Very moving programme - definitely a good one for use in schools. It really makes the holocaust personal - I think sometimes the sheer scale makes it harder to relate to - but when you're looking at one person's story through the ghetto and camps it makes it much more real.

I am torn between shame that the human race could EVER have allowed that to happen and - well, pride is the wrong word, but for want of a better one, pride that Britain both increased its acceptance of Jewish refugees, contrary to what others did, and also stood up to Hitler and ultimately stopped that evil. (Obviously not single handed, but ykwim).

edam · 27/08/2008 22:08

Welled up when he met his second cousin's son. I know a little boy named Yuron, had no idea it meant 'joy' - and meant so much in that context.
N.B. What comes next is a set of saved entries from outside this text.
(* ===== verification/Network.v ===== *)
(** * [libp2p] and [network]: from the swarm to the message handler and back

    libp2p/src/rpc/mod.rs (the queue of the RPC behaviour), behaviour.rs (the
    node's behaviour), service.rs (the stream of events), config.rs, and
    network/src (the task that moves messages between the swarm and the message
    handler, and the handler).  The swarm itself, discovery and gossip are
    libp2p's: an interface. *)

From Stdlib Require Import ZArith Lia String.
From stdpp Require Import base numbers list relations.
From S2P Require Import Prelude RpcHandler.

Local Open Scope Z_scope.

(** ** [config.rs] *)
Definition GENESIS : list Z := str "filecoin plum".
Definition HELLO_TOPIC : list Z := str "/fil/hello".
Definition BLOCKS_TOPIC : list Z := str "/fil/blocks".
Definition MESSAGES_TOPIC : list Z := str "/fil/messages".

(** [Sha2_256::digest] under a version 1 CID, and [TopicHash::from_raw]. *)
Class NetLib (Cid TopicHash : Type) := {
  dag_pb_sha256 : list Z -> Cid;
  topic_from_raw : list Z -> TopicHash;
  topic_eq_dec :: EqDecision TopicHash;
}.
Module Network.
Section Network.
Context {PeerId Cid ext_error MessageId TopicHash : Type} `{NetLib Cid TopicHash}.

Abbreviation RPCEvent := (RPCEvent Cid ext_error).

Definition net_genesis_hash : Cid := dag_pb_sha256 GENESIS.

(** ** [rpc/mod.rs]: the RPC behaviour *)
Inductive RPCMessage := RPCMsg (p : PeerId) (e : RPCEvent) | PeerDialed (p : PeerId) | PeerDisconnected (p : PeerId).
Inductive Action := SendEvent (p : PeerId) (e : RPCEvent) | GenerateEvent (m : RPCMessage).
Record RPC := mkRPC { rpc_events : list Action }.
Inductive ConnectedPoint := Dialer | Listener.

Definition rpc_new : RPC := mkRPC [].
Definition rpc_send (p : PeerId) (e : RPCEvent) (r : RPC) : RPC := mkRPC (rpc_events r ++ [SendEvent p e]).
Definition inject_connected (p : PeerId) (c : ConnectedPoint) (r : RPC) : RPC :=
  match c with
  | Dialer => mkRPC (rpc_events r ++ [GenerateEvent (PeerDialed p)])
  | Listener => r
  end.
Definition inject_disconnected (p : PeerId) (r : RPC) : RPC :=
  mkRPC (rpc_events r ++ [GenerateEvent (PeerDisconnected p)]).
Definition inject_node_event (source : PeerId) (e : RPCEvent) (r : RPC) : RPC :=
  mkRPC (rpc_events r ++ [GenerateEvent (RPCMsg source e)]).
(** [None] is [NotReady]. *)
Definition rpc_poll (r : RPC) : option Action * RPC :=
  match rpc_events r with
  | [] => (None, r)
  | a :: l => (Some a, mkRPC l)
  end.

(** ** [behaviour.rs] *)
Inductive BehaviourEvent :=
| EvRPC (p : PeerId) (e : RPCEvent)
| EvHelloSubscribed (p : PeerId)
| EvDiscoveredPeer (p : PeerId)
| EvExpiredPeer (p : PeerId)
| EvGossipMessage (id : MessageId) (source : PeerId) (topics : list TopicHash) (data : list Z).

Record Behaviour := mkBehaviour { b_rpc : RPC; b_events : list BehaviourEvent }.
Definition behaviour_new : Behaviour := mkBehaviour rpc_new [].
Definition push_event (e : BehaviourEvent) (b : Behaviour) : Behaviour := mkBehaviour (b_rpc b) (b_events b ++ [e]).

Definition inject_rpc_message (m : RPCMessage) (b : Behaviour) : Behaviour :=
  match m with
  | PeerDialed _ => b
  | PeerDisconnected _ => b
  | RPCMsg p e => push_event (EvRPC p e) b
  end.

(** [has_node] asks mDNS. *)
Inductive MdnsEvent := Discovered (l : list PeerId) | Expired (l : list PeerId).
Definition inject_mdns (has_node : PeerId -> bool) (m : MdnsEvent) (b : Behaviour) : Behaviour :=
  match m with
  | Discovered l => fold_left (fun b p => push_event (EvDiscoveredPeer p) b) l b
  | Expired l => fold_left (fun b p => if negb (has_node p) then push_event (EvExpiredPeer p) b else b) l b
  end.

Inductive GossipsubEvent :=
| GossipMessage (source : PeerId) (id : MessageId) (topics : list TopicHash) (data : list Z)
| Subscribed (p : PeerId) (topic : TopicHash)
| Unsubscribed (p : PeerId) (topic : TopicHash).
Definition inject_gossipsub (e : GossipsubEvent) (b : Behaviour) : Behaviour :=
  match e with
  | GossipMessage source id topics data => push_event (EvGossipMessage id source topics data) b
  | Subscribed p topic =>
      if decide (topic = topic_from_raw HELLO_TOPIC) then push_event (EvHelloSubscribed p) b else b
  | Unsubscribed _ _ => b
  end.

Definition behaviour_poll (b : Behaviour) : option BehaviourEvent * Behaviour :=
  match b_events b with
  | [] => (None, b)
  | e :: l => (Some e, mkBehaviour (b_rpc b) l)
  end.
Definition behaviour_send_rpc (p : PeerId) (e : RPCEvent) (b : Behaviour) : Behaviour :=
  mkBehaviour (rpc_send p e (b_rpc b)) (b_events b).

(** ** The swarm

    [swarm_poll] drives the connections and the behaviours, and yields what the
    behaviour's [poll] does. *)
Inductive SwarmPoll := SReady (e : BehaviourEvent) | SEnd | SNotReady | SError.
Class Swarm (W : Type) := {
  behaviour : W -> Behaviour;
  set_behaviour : Behaviour -> W -> W;
  swarm_poll : W -> SwarmPoll * W;
  swarm_dial : PeerId -> W -> W;
  swarm_publish : TopicHash -> list Z -> W -> W;
}.

Section Service.
Context {W : Type} `{Swarm W}.

Definition swarm_send_rpc (p : PeerId) (e : RPCEvent) (w : W) : W :=
  set_behaviour (behaviour_send_rpc p e (behaviour w)) w.

(** ** [service.rs] *)
Inductive Libp2pEvent :=
| LPubsubMessage (id : MessageId) (source : PeerId) (topics : list TopicHash) (data : list Z)
| LHelloSubscribed (p : PeerId)
| LRPC (p : PeerId) (e : RPCEvent).

(** [Libp2pService::poll]: [None] is [NotReady]. *)
Fixpoint service_poll (fuel : nat) (w : W) : outcome unit (option Libp2pEvent) * W :=
  match fuel with
  | O => (OutOfFuel, w)
  | S fuel =>
      match swarm_poll w with
      | (SReady event, w) =>
          match event with
          | EvDiscoveredPeer peer => service_poll fuel (swarm_dial peer w)
          | EvHelloSubscribed peer => (Ok (Some (LHelloSubscribed peer)), w)
          | EvRPC peer rpc_event => (Ok (Some (LRPC peer rpc_event)), w)
          | EvExpiredPeer _ => service_poll fuel w
          | EvGossipMessage id source topics data => (Ok (Some (LPubsubMessage id source topics data)), w)
          end
      | (SEnd, w) => (Ok None, w)
      | (SNotReady, w) => (Ok None, w)
      | (SError, w) => (Ok None, w)
      end
  end.

(** ** [network/src/service.rs]

    The two channels are the lists of the messages not yet received; a channel
    is closed once the task that reads it has ended. *)
Inductive NetworkMessage := NPubsubMessage (topic : TopicHash) (message : list Z) | NRPC (p : PeerId) (e : RPCEvent).
Inductive HandlerMessage :=
| SayHello (p : PeerId)
| HRPC (p : PeerId) (e : RPCEvent)
| HPubsubMessage (id : MessageId) (source : PeerId) (topics : list TopicHash) (data : list Z).

Record Node := mkNode {
  swarm : W;
  network_recv : list NetworkMessage;
  service_running : bool;
  handler_recv : list HandlerMessage;
  handler_running : bool;
}.
Definition node_new (w : W) : Node := mkNode w [] true [] true.

Definition network_send (m : NetworkMessage) (n : Node) : Node :=
  if service_running n then mkNode (swarm n) (network_recv n ++ [m]) true (handler_recv n) (handler_running n) else n.
Definition handler_send (m : HandlerMessage) (n : Node) : Node :=
  if handler_running n then mkNode (swarm n) (network_recv n) (service_running n) (handler_recv n ++ [m]) true else n.

(** The first loop of [network_service]. *)
Definition perform (m : NetworkMessage) (w : W) : W :=
  match m with
  | NRPC p e => swarm_send_rpc p e w
  | NPubsubMessage topic message => swarm_publish topic message w
  end.
Definition perform_all (l : list NetworkMessage) (w : W) : W := fold_left (fun w m => perform m w) l w.

Definition handler_message (e : Libp2pEvent) : HandlerMessage :=
  match e with
  | LPubsubMessage id source topics data => HPubsubMessage id source topics data
  | LRPC p rpc_event => HRPC p rpc_event
  | LHelloSubscribed p => SayHello p
  end.

(** The second loop: [Ready(None)] would be [unreachable!]. *)
Fixpoint forward_events (fuel : nat) (n : Node) : outcome unit unit * Node :=
  match fuel with
  | O => (OutOfFuel, n)
  | S fuel =>
      let '(r, w) := service_poll fuel (swarm n) in
      let n := mkNode w (network_recv n) (service_running n) (handler_recv n) (handler_running n) in
      match r with
      | Ok (Some event) => forward_events fuel (handler_send (handler_message event) n)
      | Ok None => (Ok tt, n)
      | Err e => (Err e, n)
      | Panic => (Panic, n)
      | OutOfFuel => (OutOfFuel, n)
      end
  end.

(** One run of the closure of [network_service]. *)
Definition service_turn (fuel : nat) (n : Node) : outcome unit unit * Node :=
  if service_running n then
    forward_events fuel
      (mkNode (perform_all (network_recv n) (swarm n)) [] true (handler_recv n) (handler_running n))
  else (Ok tt, n).

(** The [exit_tx] of [spawn_service] ends the service. *)
Definition service_exit (n : Node) : Node := mkNode (swarm n) [] false (handler_recv n) (handler_running n).

(** ** [network/src/message_handler.rs] *)
Definition dummy_status_msg : StatusMessage Cid := mkStatus [] 8888 net_genesis_hash.
Definition dummy_request : RPCRequest Cid := BlockSyncRequest (mkBlockSync [] 777 111).

Definition on_say_hello (p : PeerId) (n : Node) : Node :=
  network_send (NRPC p (Request 0 (Status dummy_status_msg))) n.
Definition process_hello_message (source : PeerId) (n : Node) : Node :=
  network_send (NRPC source (Request 0 dummy_request)) n.

Definition process_blocks_message (n : Node) : outcome unit unit * Node := (Panic, n).     (* [unimplemented!()] *)
Definition process_messages_message (n : Node) : outcome unit unit * Node := (Panic, n).   (* [unimplemented!()] *)

Fixpoint on_pubsub_message (source : PeerId) (topics : list TopicHash) (n : Node) : outcome unit unit * Node :=
  match topics with
  | [] => (Ok tt, n)
  | topic :: topics' =>
      if decide (topic = topic_from_raw HELLO_TOPIC) then
        on_pubsub_message source topics' (process_hello_message source n)
      else if decide (topic = topic_from_raw BLOCKS_TOPIC) then
        match process_blocks_message n with
        | (Ok _, n) => on_pubsub_message source topics' n
        | stop => stop
        end
      else if decide (topic = topic_from_raw MESSAGES_TOPIC) then
        match process_messages_message n with
        | (Ok _, n) => on_pubsub_message source topics' n
        | stop => stop
        end
      else on_pubsub_message source topics' n
  end.

(** Requests and responses are only logged. *)
Definition process_request (p : PeerId) (request : RPCRequest Cid) (n : Node) : Node :=
  match request with
  | Status _ => n
  | Goodbye _ => n
  | BlockSyncRequest _ => n
  end.
Definition on_rpc (p : PeerId) (event : RPCEvent) (n : Node) : Node :=
  match event with
  | Request _ request => process_request p request n
  | Response _ _ => n
  | Error _ _ => n
  end.

Definition handle_message (m : HandlerMessage) (n : Node) : outcome unit unit * Node :=
  match m with
  | SayHello p => (Ok tt, on_say_hello p n)
  | HRPC p e => (Ok tt, on_rpc p e n)
  | HPubsubMessage id source topics data => on_pubsub_message source topics n
  end.

(** The handler's task takes one message; a panic ends it and closes its channel. *)
Definition handler_turn (n : Node) : Node :=
  if handler_running n then
    match handler_recv n with
    | [] => n
    | m :: l =>
        let '(r, n) := handle_message m (mkNode (swarm n) (network_recv n) (service_running n) l true) in
        match r with
        | Ok _ => n
        | _ => mkNode (swarm n) (network_recv n) (service_running n) [] false
        end
    end
  else n.
End Service.
End Network.

Arguments Swarm PeerId Cid ext_error MessageId TopicHash W : clear implicits.
Arguments Node PeerId Cid ext_error MessageId TopicHash W : clear implicits.
Arguments HandlerMessage PeerId Cid ext_error MessageId TopicHash : clear implicits.
Arguments NetworkMessage PeerId Cid ext_error TopicHash : clear implicits.
Arguments BehaviourEvent PeerId Cid ext_error MessageId TopicHash : clear implicits.
Arguments Behaviour PeerId Cid ext_error MessageId TopicHash : clear implicits.
End Network.
Export Network.
(** [from_value] is the deserializer of the result type. *)
Definition send {T} (from_value : Value -> de T) (method : text) (params : Params) (s : S) : outcome RpcError T * S :=
  let '(id, call, s) := prepare method params s in
  let '(r, s) := execute id (RSingle call) s in
  (response <- r ;;
   match response with
   | Single (Success success) => map_err JsonError (from_value (s_result success))
   | Single (Failure failure) => Err (RpcResponse (f_error failure))
   | Batch _ => Panic
   end, s).

Definition execute_batch (requests : list (Z * Call)) (s : S) : outcome RpcError Response * S :=
  match requests with
  | [] => execute 0 (RBatch []) s
  | (id, first) :: rest => execute id (RBatch (first :: map snd rest)) s
  end.

(** The lazy [map] of the iterator, as [collect] runs it. *)
Fixpoint prepare_all (l : list (text * Params)) (s : S) : list (Z * Call) * S :=
  match l with
  | [] => ([], s)
  | (m, p) :: l' =>
      let '(id, call, s) := prepare m p s in
      let '(r, s) := prepare_all l' s in
      ((id, call) :: r, s)
  end.

Definition batch_result (o : ResponseOutput) : outcome RpcError Value :=
  match o with
  | Success success => Ok (s_result success)
  | Failure failure => Err (RpcResponse (f_error failure))
  end.

Definition send_batch (l : list (text * Params)) (s : S) : outcome RpcError (list (outcome RpcError Value)) * S :=
  let '(requests, s) := prepare_all l s in
  let '(r, s) := execute_batch requests s in
  (response <- r ;;
   match response with
   | Single _ => Panic
   | Batch outputs => Ok (map batch_result outputs)
   end, s).

(** The loop of [send_batch_same]. *)
Fixpoint collect_results {T} (from_value : Value -> de T) (l : list ResponseOutput) : outcome RpcError (list T) :=
  match l with
  | [] => Ok []
  | Success success :: l' =>
      result <- expect (from_value (s_result success)) ;;
      rest <- collect_results from_value l' ;;
      Ok (result :: rest)
  | Failure failure :: _ => Err (RpcResponse (f_error failure))
  end.
Lemma ws_inv_send st id r :
  ws_inv st -> id ∈ free st \/ id = 0 ->
  ws_inv (mkRun (send_request id r (ws st)).2 (free st ∖ {[id]}) (<[channels (ws st) := id]> (owner st))).
Proof.
  intros [H1 H2 H3 H4 H5] Hid. destruct (send_request_state id r (ws st)) as (Ei & Ep & Er & Ec).
  set (c := channels (ws st)) in *. split; cbn; rewrite ?Ei, ?Ep, ?Er, ?Ec.
  - intros i [Hf Hne]%elem_of_difference. destruct (H1 i Hf) as [? ?]. split; [done|].
    rewrite lookup_insert_ne by set_solver. done.
  - exact H2.
  - intros i c' Hc'. apply lookup_insert_Some in Hc' as [[<- <-]|[Hne Hc']].
    + split; [destruct Hid as [Hf| ->]; [destruct (H1 _ Hf); lia|lia]|]. split; [lia|]. split; [apply lookup_insert_eq|].
      rewrite fmap_app, elem_of_app. intros [Hin|Hin].
      * apply list_elem_of_fmap in Hin as ([x y] & Hx & Hin). cbn in Hx. subst x. destruct (H4 _ _ Hin). lia.
      * destruct (pendings (ws st) !! id) as [old|] eqn:Ho; cbn in Hin; [|by apply elem_of_nil in Hin].
        apply list_elem_of_singleton in Hin. destruct (H3 _ _ Ho) as (_ & ? & _). lia.
    + destruct (H3 _ _ Hc') as (? & ? & Ho & Hn). split; [done|]. split; [lia|].
      split; [rewrite lookup_insert_ne by lia; done|]. rewrite fmap_app, elem_of_app. intros [Hin|Hin]; [done|].
      destruct (pendings (ws st) !! id) as [old|] eqn:Hold; cbn in Hin; [|by apply elem_of_nil in Hin].
      apply list_elem_of_singleton in Hin as ->. destruct (H3 _ _ Hold) as (_ & _ & Ho' & _). congruence.
  - intros c' x. rewrite elem_of_app. intros [Hin|Hin].
    + destruct (H4 _ _ Hin) as [? (i & ? & ?)]. split; [lia|]. exists i. by rewrite lookup_insert_ne by lia.
    + destruct (pendings (ws st) !! id) as [old|] eqn:Hold; [|by apply elem_of_nil in Hin].
      apply list_elem_of_singleton in Hin as [= -> ->]. destruct (H3 _ _ Hold) as (_ & ? & ? & _). split; [lia|].
      exists id. rewrite lookup_insert_ne by lia. split; [done|]. cbn.
      destruct Hid as [Hf| ->]; [|done]. destruct (H1 _ Hf). congruence.
  - destruct (pendings (ws st) !! id) as [old|] eqn:Hold; [|by rewrite app_nil_r].
    rewrite fmap_app. apply NoDup_app. split; [done|]. split; [|apply NoDup_singleton].
    intros x Hx ->%list_elem_of_singleton. by destruct (H3 _ _ Hold) as (_ & _ & _ & ?).
Qed.

Lemma ws_inv_step st st' : ws_inv st -> ws_step st st' -> ws_inv st'.
Proof.
  intros Hi Hs. destruct Hs as [m p st Hb|id r st Hid|m st|id st|id st|c st|st].
  - destruct Hi as [H1 H2 H3 H4 H5]. unfold ws_prepare, next_call, trunc. split; cbn -[Z.modulo].
    + intros id Hid. rewrite Z.mod_small by lia. apply elem_of_union in Hid as [->%elem_of_singleton|Hid].
      * split; [lia|]. destruct (pendings (ws st) !! ws_id (ws st)) eqn:Hp; [|done]. destruct (H3 _ _ Hp). lia.
      * destruct (H1 _ Hid). split; [lia|done].
    + rewrite Z.mod_small by lia. lia.
    + intros id c Hc. rewrite Z.mod_small by lia. destruct (H3 _ _ Hc) as (? & ? & ? & ?). repeat split; (done || lia).
    + exact H4.
    + exact H5.
  - by apply ws_inv_send.
  - by apply ws_inv_receive.
  - apply ws_inv_frame; try done. cbn. lia.
  - by apply ws_inv_frame.
  - by apply ws_inv_frame.
  - by apply ws_inv_frame.
Qed.

Lemma ws_inv_init : ws_inv run_init.
Proof.
  split; cbn.
  - intros id Hid. by apply elem_of_empty in Hid.
  - lia.
  - intros id c. by rewrite lookup_empty.
  - intros c r Hr. by apply elem_of_nil in Hr.
  - constructor.
Qed.

Lemma ws_inv_reachable st : rtc ws_step run_init st -> ws_inv st.
Proof.
  intros Hr. remember run_init as st0 eqn:He. assert (Hi : ws_inv st0) by (subst; apply ws_inv_init). clear He.
  induction Hr as [|x y z Hxy _ IH]; [done|]. apply IH. by eapply ws_inv_step.
Qed.

(** C10: Over a WebSocket, whatever calls, batches, subscriptions and messages
    interleave, every call gets at most one reply, and the reply it gets carries
    its own id.  Only a call registered under id 0, which an empty batch alone
    is, can get a reply that could not be parsed or lose its channel to another
    call; a call that still waits has had no reply. *)
Theorem ws_replies_match (st : run_state) :
  rtc ws_step run_init st ->
  NoDup (replies (ws st)).*1 /\
  (forall c r, (c, r) ∈ replies (ws st) -> exists id, owner st !! c = Some id /\
     match r with Ok resp => response_id (Ok resp) = id | _ => id = 0 end) /\
  (forall id c, pendings (ws st) !! id = Some c -> owner st !! c = Some id /\ c ∉ (replies (ws st)).*1).
Proof.
  intros [H1 H2 H3 H4 H5]%ws_inv_reachable. split; [done|]. split.
  - intros c r Hr. by destruct (H4 c r Hr).
  - intros id c Hc. by destruct (H3 id c Hc) as (_ & _ & ? & ?).
Qed.

(** A call with id 1, a garbled message, and the response. *)
Definition ok_response (id : Z) (v : Value) : Message :=
  Text (Some (output_serialize (Success (mkSuccess (Some V2) id v None)))).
I remember being outraged when my little sister was told, at SCHOOL, that ordinary Germans didn't know anything about the holocaust. Think I'll make her watch this on iPlayer just in case she still believes that appalling lie.

MingMingtheWonderPet · 27/08/2008 22:08

Yes. it was so moving because it was about individual people and their stories. Springer was great.

Stinkyfeet · 27/08/2008 22:09

I remember watching a Jerry Springer show once (just the once, obv), and in his summing up bit at the end, he talked about how his father had kept an old car in the garage for years, even though he never drove it. Jerry asked him why he still had it, his dad told him that he needed it there in case they ever had to up and leave in a hurry. That story makes so much more sense now.

hester · 27/08/2008 22:10

You know who else was born to a German Jewish refugee, a professor no less?

Olivia Newton John!

I always love that; it seems so unlikely. (My grandad told me; they went to school in Berlin together.)

edam · 27/08/2008 22:10

We were on our own against Hitler until the Yanks finally turned up, though. Everyone else had either given in or been defeated. ('WE' including the Empire, not forgetting that lots of brave people from Australia/Canada/India etc. etc. etc. fought against Hitler and Mussolini.)

Tutter · 27/08/2008 22:10

the series is made so well, no?

i know this silly, but it dawned on me while watching the show how recent WW2 is

i.e. i was born 37 years ago - no time at all (of course, am a spring chicken)

but only another 37 years before that (i.e. 37 years before 1971) was 1934 - before hitler came to power

hester · 27/08/2008 22:10

Sorry if my post sounded inappropriately light-hearted. I did find the programme very moving; it's VERY like my own family's story.

Tutter · 27/08/2008 22:12

what i mean is: someone standing right here in 1971 would look back at 1934 in the same way as we, today, look at 1971

Tutter · 27/08/2008 22:12

(wibble)

Chuffinnora · 27/08/2008 22:13

Stinkyfeet - I suppose the feeling of being hunted never really leaves you.

SueW · 27/08/2008 22:13

Incredibly moving.

It's the only one I've ever watched, tbh.

WilfSell · 27/08/2008 22:13

Tutter, that echoes what Springer said on the programme and the sense I had when visiting the Sachsenhausen concentration camp some years back. EVERYTHING was awful, but somehow the one of the most poignant reminders was that the architecture, mundane details like pipes and radiators and lightswitches were all so modern.

It was easy for me - before then - to think of the Holocaust as 'some other time'. But of course it wasn't. It was just yesterday.